• **What you need to do**
Take the data below. Output it exactly from its first line through the line containing "Import FamilyStore.".

(The data begins)

Definition revokeMobileDeviceRefreshFamilies (userId device : string) (now : Z) (reason : string) : Db → Db :=
  revoke_where (λ _ f, String.eqb (f_userId f) userId && opt_eqb (mobileDeviceId f) (Some device)
                       && bool_decide (revokedAt f = None)) now reason.

End Lifecycle.

(** ** Issuing a session *)

Module Issue.
Import FamilyStore.

Record UserSessionIdentity := mkIdentity { i_userId : string; i_mobileDeviceId : option string }.

Record IssueOptions := mkOptions {
  o_capability : AuthIssuanceCapability; o_authEpoch : Z; o_mfaEpoch : Z;
  o_familyId : option string; o_presentedJti : option string }.

(** The session: the claims of its refresh token that later checks read, and the
    transition it was issued under. *)
Record AuthorizedUserSession := mkSession {
  s_userId : string; s_familyId : string; s_refreshJti : string; s_aep : Z; s_mep : Z;
  s_transitionId : string; s_generation : Z }.

(** The clocks, and the ids drawn at random. *)
Record IssueDraw := mkIssueDraw {
  n_env : gmap string string; n_clock : Z; n_now : Z; n_refreshJti : string; n_familyId : string }.

Section issue.
Context (sha256 : string → string).

Definition lockLiveUserSecurityState (userId : string) : Tx User :=
  λ db, match users db !! userId with
        | Some u => if u_active u then Ok (u, db) else Err GenericError
        | None => Err GenericError
        end.

Definition issueUserSession (n : IssueDraw) (identity : UserSessionIdentity) (o : IssueOptions) : Tx AuthorizedUserSession :=
  let* _ := assertAuthIssuanceCapability (n_now n) (o_capability o) in
  let* u := lockLiveUserSecurityState (i_userId identity) in
  if negb ((authEpoch u =? o_authEpoch o) && (mfaEpoch u =? o_mfaEpoch o)) then
    throw (match o_presentedJti o with Some _ => RefreshTokenCurrentnessError | None => UserSessionEpochMismatchError end)
  else
    let* familyId :=
      match o_familyId o with
      | Some fam =>
          match o_presentedJti o with
          | None => throw RefreshTokenCurrentnessError
          | Some presented =>
              let* _ := rotateRefreshTokenFamilyCurrentJti sha256 (n_now n) fam (i_userId identity) presented (n_refreshJti n) in
              ret fam
          end
      | None => mintRefreshTokenFamily sha256 (n_env n) (n_clock n) (n_now n) (n_familyId n) (i_userId identity)
                  (Some (n_refreshJti n)) (i_mobileDeviceId identity)
      end in
    let* _ := bindAuthIssuanceSession (n_now n) (o_capability o) (i_userId identity) familyId in
    ret (mkSession (i_userId identity) familyId (n_refreshJti n) (authEpoch u) (mfaEpoch u)
           (transitionId (o_capability o)) (generation (o_capability o))).
End issue.
End Issue.

(** ** Revocation marks in Redis *)

Module Revocation.
Import FamilyStore Lifecycle.

Definition ACCESS_TOKEN_REVOCATION_TTL_SECONDS : Z := 15 * 60.
Definition REFRESH_TOKEN_REVOCATION_TTL_SECONDS : Z := 7 * 24 * 60 * 60.
Definition USER_REVOCATION_TTL_SECONDS : Z := REFRESH_TOKEN_REVOCATION_TTL_SECONDS + ACCESS_TOKEN_REVOCATION_TTL_SECONDS.
Definition REFRESH_FAMILY_REVOCATION_TTL_SECONDS : Z := USER_REVOCATION_TTL_SECONDS.
Definition REFRESH_JTI_FAMILY_TTL_SECONDS : Z := REFRESH_TOKEN_REVOCATION_TTL_SECONDS + ACCESS_TOKEN_REVOCATION_TTL_SECONDS.

Definition getRotationGraceSeconds (env : gmap string string) : Z :=
  match parseInt (default "" (env !! "REFRESH_ROTATION_GRACE_SECONDS")) with
  | Some raw => if 0 <=? raw then raw else 15
  | None => 15
  end.

Definition getRevokedAccessKey (userId : string) : string := "token:revoked:" +:+ userId.
Definition getRevokedAfterKey (userId : string) : string := "token:revoked_after:" +:+ userId.
Definition getRevokedRefreshKey (jti : string) : string := "token:refresh:revoked:" +:+ jti.
Definition getRefreshJtiFamilyKey (jti : string) : string := "refresh-jti-fam:" +:+ jti.
Definition getRevokedFamilyKey (familyId : string) : string := "refresh-fam-revoked:" +:+ familyId.
Definition getRotationGraceKey (jti : string) : string := "refresh-rotated-grace:" +:+ jti.

Section redis.
Context {R : Type} `{Redis R}.

(** A command of a client at [t]: the state it leaves, and its reply unless it threw. *)
Definition command (r : R) (t : Z) (k : string) (c : Cmd) (l : Landed) : R * option Reply :=
  let '(r', a) := exec r t k c in
  match l with
  | lost applied => (if applied then r' else r, None)
  | replied => (r', match a with RErr => None | _ => Some a end)
  end.
(* ===== verification/SessionHistory.v ===== *)
(** * Sessions: every history of the session services

    What the transactions of [Sessions] preserve ([SessionLemmas]), and every
    interleaving of them from empty tables, with the abstract specification of
    sessions and the refinement between them ([History]). *)
From S2P Require Import Prelude Transaction JsText JsDate IsoDate IpAccess Redis RateLimit AuthTransition Sessions.
From stdpp Require Import base tactics list strings gmap.
From Stdlib Require Import ZArith Lia Ascii.
Open Scope Z_scope.
Import Binding Issuance.

(** ** What the session transactions do and preserve *)

Module SessionLemmas.
Import FamilyStore Lifecycle Issue Revocation Logout Soundness.

Lemma inv_keep_transitions db db' :
  transitions db' = transitions db → map_le fam_le (families db) (families db') → inv db → inv db'.
Proof.
  intros Ht Hf [Hr Hd]. split; rewrite Ht; [|done]. intros id t Hid. destruct (Hr id t Hid) as (? & ? & Hfk).
  split_and!; [done..|]. intros u f Hu Hfam. destruct (Hfk u f Hu Hfam) as (x & Hx & Hxu).
  destruct (Hf f x Hx) as (y & Hy & (Hown & _)). exists y. split; [done|congruence].
Qed.

Lemma sound_keep_transitions db db' :
  transitions db' = transitions db → map_le fam_le (families db) (families db') → map_le user_le (users db) (users db') →
  inv db → inv db' ∧ evolves db db'.
Proof.
  intros Ht Hf Hu Hi. split; [by eapply inv_keep_transitions|]. split_and!; [|done..]. rewrite Ht. reflexivity.
Qed.

(** A change that issues nothing: no operation but those of [ok_op] appears, and
    every family keeps its current token. *)
Definition quietly (ok_op : string → Prop) (db db' : Db) : Prop :=
  (∀ id t' op, transitions db' !! id = Some t' → activeOperationId t' = Some op →
     ok_op op ∨ ∃ t, transitions db !! id = Some t ∧ activeOperationId t = Some op)
  ∧ ∀ k, currentRefreshJtiDigest <$> families db' !! k = currentRefreshJtiDigest <$> families db !! k.

#[export] Instance quietly_preorder ok_op : PreOrder (quietly ok_op).
Proof.
  split; [intros db; split; [eauto|done]|].
  intros a b c [H1 F1] [H2 F2]. split; [|intros k; by rewrite F2].
  intros id t op Ht Hop. destruct (H2 id t op Ht Hop) as [?|(t1 & Ht1 & Hop1)]; eauto.
Qed.

#[export] Instance quietly_tolerant ok_op : Tolerant (quietly ok_op) ok_op.
Proof.
  split; [apply _| |].
  - intros db t t' Ht Hid Hop. split; [|done]. unfold put; cbn [transitions].
    intros id x op Hx Hxop. rewrite Hid in Hx. apply lookup_insert_Some in Hx as [[<- <-]|[_ Hx]]; [|eauto].
    destruct (Hop op Hxop); eauto.
  - intros db t Ht Hop. split; [|done]. unfold put; cbn [transitions].
    intros id x op Hx Hxop. apply lookup_insert_Some in Hx as [[<- <-]|[_ Hx]]; [congruence|eauto].
Qed.

Section quiet.
Context (ok_op : string → Prop).
Notation calm := (sound (quietly ok_op)).

Lemma moves_keep_transitions db db' :
  transitions db' = transitions db → map_le fam_le (families db) (families db') → map_le user_le (users db) (users db') →
  (∀ k, currentRefreshJtiDigest <$> families db' !! k = currentRefreshJtiDigest <$> families db !! k) →
  moves (quietly ok_op) db db'.
Proof.
  intros Ht Hf Hu Hc Hi. destruct (sound_keep_transitions db db' Ht Hf Hu Hi). split_and!; [done..|].
  split; [|done]. rewrite Ht. eauto.
Qed.

(** An update of families that keeps owner and expiry and clears no revocation. *)
Lemma revoke_where_moves p now reason db : moves (quietly ok_op) db (revoke_where p now reason db).
Proof.
  apply moves_keep_transitions; [done| |reflexivity|]; intros k; [intros f Hf|]; unfold revoke_where; cbn [families];
    rewrite map_lookup_imap; [rewrite Hf; cbn; eexists; split; [done|]|].
  - destruct (p k f); [|reflexivity]. unfold fam_le, revoke_row; cbn. split_and!; try done. by destruct (revokedAt f).
  - destruct (families db !! k) as [f|]; [|done]. cbn. by destruct (p k f).
Qed.

Lemma touch_moves db now fam : moves (quietly ok_op) db (touchFamilyLastUsed db now fam).
Proof.
  unfold touchFamilyLastUsed. destruct (families db !! fam) as [f|] eqn:E; [|reflexivity].
  apply moves_keep_transitions; [done| |reflexivity|]; cbn [put_family families].
  - apply map_le_insert; [apply _|]. rewrite E. by intros y [= <-].
  - intros k. destruct (decide (fam = k)) as [<-|]; [by rewrite lookup_insert_eq, E|by rewrite lookup_insert_ne].
Qed.

Lemma calm_do f : (∀ db, moves (quietly ok_op) db (f db)) → calm (modify f).
Proof. intros Hf db a db' [= <- <-]. apply Hf. Qed.

Lemma calm_advance userId fs x : calm (advanceUserEpochs userId fs x).
Proof.
  intros db a db' H. unfold advanceUserEpochs in H. destruct (users db !! userId) as [u|] eqn:E; [|done].
  destruct (match x with Some y => precondition y u | None => true end); simplify_eq.
  apply moves_keep_transitions; [done|reflexivity| |done]. cbn [put_user users].
  apply map_le_insert; [apply _|]. rewrite E. intros y [= <-]. unfold user_le, bump_epochs, bump; cbn.
  split_and!; case_match; lia.
Qed.

Lemma calm_each {A} (f : A → Tx unit) l : (∀ a, calm (f a)) → calm (each f l).
Proof. intros Hf. induction l as [|a l IH]; cbn [each]; solve_sound. Qed.

Section logout.
Context (hmac : string → string → string) (sha256 : string → string).

Lemma calm_globallyRevoke now u : calm (globallyRevokeUser now u).
Proof.
  unfold globallyRevokeUser. apply sound_bind; [apply _|apply calm_advance|]. intros _. apply calm_do.
  intros db. apply revoke_where_moves.
Qed.

Lemma calm_subjects now t acc payload rows : calm (revoke_subjects sha256 now t acc payload rows).
Proof.
  unfold revoke_subjects. apply sound_bind; [apply _|apply calm_each, calm_globallyRevoke|]. intros _.
  apply sound_bind; [apply _| |intros _; apply sound_ret; apply _]. apply calm_each. intros fam. solve_sound.
  apply calm_do. intros db. apply revoke_where_moves.
Qed.

Lemma calm_revokeTerminal now t acc payload : calm (revokeTerminalSubjects sha256 now t acc payload).
Proof.
  unfold revokeTerminalSubjects. destruct (negb _); [apply sound_throw; apply _|].
  intros db a db'. apply calm_subjects.
Qed.

Lemma prepare_moves d s cf nonce l acc payload db :
  moves (quietly ok_op) db (prepare hmac sha256 d s cf nonce l acc payload db).2.
Proof.
  unfold prepare. apply (withLogout_sound _ ok_op). intros t m. unfold prepare_callback.
  apply sound_bind; [apply _|apply calm_revokeTerminal|]. intros us. destruct cf.
  - apply sound_bind; [apply _| |intros g; solve_sound]. apply (sound_markPending _ ok_op).
    unfold TERMINAL_LOGOUT_TTL_SECONDS. pose proof (Z.div_mod (d_now d) 1000). pose proof (Z.mod_pos_bound (d_now d) 1000). lia.
  - apply sound_bind; [apply _|apply (sound_retireWithSuccessor _ ok_op)|intros r; solve_sound].
Qed.
End logout.
End quiet.

Section lemmas.
Context (hmac : string → string → string) (sha256 : string → string).
Notation dg := (digestRefreshTokenJti sha256).

Lemma mint_spec env clock now fam u jti mdid db a db' :
  mintRefreshTokenFamily sha256 env clock now fam u jti mdid db = Ok (a, db') →
  a = fam ∧ families db !! fam = None
  ∧ ∃ f, db' = put_family fam f db ∧ f_userId f = u ∧ revokedAt f = None
         ∧ currentRefreshJtiDigest f = (dg <$> jti).
Proof.
  unfold mintRefreshTokenFamily. destruct (families db !! fam) eqn:E; [done|]. intros [= <- <-].
  split_and!; [done..|]. eexists. by split_and!.
Qed.

(** A rotation succeeds exactly on the owner's live family whose current token is
    the presented one, or that has none recorded. *)
Definition rotatable (now : Z) (fam u presented : string) (db : Db) (f : Family) : Prop :=
  families db !! fam = Some f ∧ f_userId f = u ∧ revokedAt f = None ∧ now < absoluteExpiresAt f
  ∧ (currentRefreshJtiDigest f = None ∨ currentRefreshJtiDigest f = Some (dg presented)).

Lemma rotate_spec now fam u presented successor db :
  match rotateRefreshTokenFamilyCurrentJti sha256 now fam u presented successor db with
  | Ok (_, db') => ∃ f, rotatable now fam u presented db f ∧ db' = put_family fam (set_current (dg successor) now f) db
  | Err e => e = RefreshTokenCurrentnessError ∧ ∀ f, ¬ rotatable now fam u presented db f
  end.
Proof.
  unfold rotateRefreshTokenFamilyCurrentJti, select_family, rotatable.
  destruct (families db !! fam) as [f|] eqn:Ef; cbn; [|split; [done|]; by intros f (? & _)].
  destruct (String.eqb_spec (f_userId f) u) as [Hu|Hu]; cbn; [|split; [done|]; intros g (? & ? & _); simplify_eq; done].
  destruct (bool_decide_reflect (revokedAt f ≠ None)) as [Hr|Hr]; cbn;
    [split; [done|]; intros g (? & ? & ? & _); simplify_eq; done|].
  destruct (Z.leb_spec (absoluteExpiresAt f) now) as [Hx|Hx]; cbn;
    [split; [done|]; intros g (? & ? & ? & ? & _); simplify_eq; lia|].
  assert (revokedAt f = None) as Hr' by (destruct (revokedAt f); [by destruct Hr|done]).
  unfold opt_eqb. destruct (currentRefreshJtiDigest f) as [d|] eqn:Ed.
  - rewrite (bool_decide_eq_false_2 (Some d = None)) by done. cbn.
    destruct (bool_decide_reflect (Some d = Some (dg presented))) as [Hd|Hd]; cbn.
    + rewrite bool_decide_eq_true_2 by done. cbn. exists f. simplify_eq. split_and!; auto.
    + split; [done|]. by intros g (? & ? & ? & ? & [?|?]); simplify_eq.
  - cbn. rewrite bool_decide_eq_true_2 by done. cbn. exists f. split_and!; auto.
Qed.

Lemma bind_session_spec now c u fam db a db' :
  bindAuthIssuanceSession now c u fam db = Ok (a, db') →
  ∃ t, transitions db !! transitionId c = Some t ∧ owns c t = true ∧ db' = put (set_session u fam now t) db.
Proof.
  unfold bindAuthIssuanceSession, bind, update_transition. destruct (transitions db !! transitionId c) as [t|]; [|done].
  destruct (owns c t) eqn:E; [|done]. cbn. intros [= _ <-]. eauto.
Qed.

Lemma assert_spec now c db a db' :
  assertAuthIssuanceCapability now c db = Ok (a, db') → db' = db ∧ holds_lease now c (transitions db !! transitionId c) = true.
Proof.
  unfold assertAuthIssuanceCapability, bind, lockTransitionById. cbn. destruct (holds_lease _ _ _); [|done]. by intros [= _ <-].
Qed.

(** What an issued session is: a rotation of a family the presented token could
    rotate, or a family that did not exist. *)
Inductive issued_family (n : IssueDraw) (identity : UserSessionIdentity) (o : IssueOptions) (db : Db) : string → Family → Prop :=
| issued_rotation fam presented f :
    o_familyId o = Some fam → o_presentedJti o = Some presented →
    rotatable (n_now n) fam (i_userId identity) presented db f →
    issued_family n identity o db fam (set_current (dg (n_refreshJti n)) (n_now n) f)
| issued_mint f :
    o_familyId o = None → families db !! n_familyId n = None → f_userId f = i_userId identity → revokedAt f = None →
    currentRefreshJtiDigest f = Some (dg (n_refreshJti n)) →
    issued_family n identity o db (n_familyId n) f.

(The data ends)

• **Exercise response**
Definition revokeMobileDeviceRefreshFamilies (userId device : string) (now : Z) (reason : string) : Db → Db :=
  revoke_where (λ _ f, String.eqb (f_userId f) userId && opt_eqb (mobileDeviceId f) (Some device)
                       && bool_decide (revokedAt f = None)) now reason.

End Lifecycle.

(** ** Issuing a session *)

Module Issue.
Import FamilyStore.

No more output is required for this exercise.